The inside of the truck was exactly what she expected from Harlan.
It was tidy, organized, and prepared for anything.
A tactical bag rested behind the driver’s seat, a rifle case was strapped to the floor, and a rugged tablet was mounted on the dash.
The console was neatly arranged with flashlights, extra magazines, and a coiled headset cord.
This was not just a truck. It was a mobile base for Crossfire Ops.
“Call for backup,” Harlan instructed.
Her stomach dropped. She should have done that the moment she saw the pipe bomb.
Cursing herself, she reached for her radio. She was a veteran cop with more than a decade on the job. She had worked shootings, manhunts, and accident scenes that would stay with her forever. She knew better than to miss a step.
She called dispatch, gave her location, and reported the possible explosive device. The familiar crackle of the radio felt oddly grounding.
“Backup is on the way,” she relayed to Harlan.
Harlan kept his eyes on the road ahead as if scanning for movement. “Have you ever gotten anything like that before? A text like that?” he clarified.
“No,” she was quick to say. She didn’t even have to give that any thought. “No one has ever contacted me out of the blue about David’s murder. I’ve kept digging into it over the years, but nothing like this has ever happened.”
He gave a slight nod. “I have kept investigating too. I have never gotten a text like that either.”
Her fingers tightened around the water bottle. “So why now?”
“That’s what I’m trying to figure out.” His gaze came back to her. “Could anything have happened recently that would make someone plant an explosive like that?”
Laney hesitated, then said, “I’ve been pressing the Texas Rangers to reopen the case. Evie’s been asking more about her father, and I think she deserves answers.”
His brows lifted slightly. “Are they strongly considering reopening it?”
She nodded. “They’re sending someone out next week to start the process.”
His expression changed, and the intensity went up a notch, something she hadn’t thought possible since he was the very definition of intense already. “Who knows about that?” he asked.

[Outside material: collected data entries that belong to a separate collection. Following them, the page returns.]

(** What they are, for every policy. *)
Definition block (head : ustring) (body : list ustring) : list ustring :=
  (head ++ lit " {") :: body ++ [lit "  }"].
Definition frame_chain (name hook priority policy : ustring) : list ustring :=
  block (lit "  chain " ++ name)
    [lit "    type filter hook " ++ hook ++ lit " priority " ++ priority ++ lit "; policy "
     ++ policy ++ lit ";"].
Definition script_frame : list ustring :=
  lit "table inet openshield {"
  :: concat ((fun name => block (lit "  counter " ++ name) [])
       <$> [NFT_OWNERSHIP_COUNTER; COUNTER_ACCEPTED_IN; COUNTER_ACCEPTED_OUT;
            COUNTER_DROPPED_IN; COUNTER_DROPPED_OUT; COUNTER_LEARNED_OUT])
  ++ frame_chain (lit "input") (lit "input") (lit "filter") (lit "drop")
  ++ frame_chain (lit "output_sanitize") (lit "output") (lit "-1") (lit "accept")
  ++ frame_chain (lit "output") (lit "output") (lit "filter") (lit "drop")
  ++ frame_chain (lit "output_authorize") (lit "output") (lit "1") (lit "drop")
  ++ frame_chain (lit "forward") (lit "forward") (lit "filter") (lit "drop")
  ++ [lit "}"].

Lemma split_char_line sep a b :
  split_char sep (a ++ [sep] ++ b) = split_char sep a ++ split_char sep b.
Proof.
  induction a as [|c a IH]; simpl; [by rewrite Z.eqb_refl|].
  simpl in IH. rewrite IH. destruct (c =? sep); [done|].
  pose proof (split_char_nonempty sep a). by destruct (split_char sep a).
Qed.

“Probably everyone.” Laney shrugged. “I haven’t kept it a secret.”
Harlan made a sound to indicate he was giving that some thought. He certainly wasn’t dismissing it.
“How about something involving your case load?” he pressed. “Something that maybe isn’t directly linked to David. The person who sent that text could be using David as a cover when you’re the real target.”
Laney thought through her recent cases. “It might be Kyle Benton,” she admitted. “I arrested him last month for drug possession. He is out on bail and swore he would get back at me.”
She considered it for a moment but then shook her head. “No. Kyle is not organized enough for something like this, and he doesn’t have the skillset or the funds to hire someone to do this. That IED looked like the real thing, the same kind that killed David.”
She had never seen the actual device that ended David’s life, but she had studied the photographs the bomb experts had put together after reconstructing it. The shape, the wiring, and the way it was packed were all details she had glimpsed in the brush today, and they were too close to ignore.
Laney was still considering that and the texts when movement in the trees caught her eye. Harlan must have seen it at the same time because they both turned toward the sound.
A figure stood just beyond the fence line, dressed in all black with a hoodie that not only covered his head but also a good portion of his face as well. But Laney had no trouble seeing what the person was holding.
A camera lifted, the lens pointed straight at them.
“What the hell?” Harlan spat out.
Laney was asking herself the same thing. Who would take pictures of this, of them?
One answer came to mind, and it was a bad one.
This could be the person who had planted the bomb. Maybe even the person who had killed David.
She tossed the water bottle to the ground and drew her gun. Harlan mirrored her, and together they broke into a run, closing the distance on their target.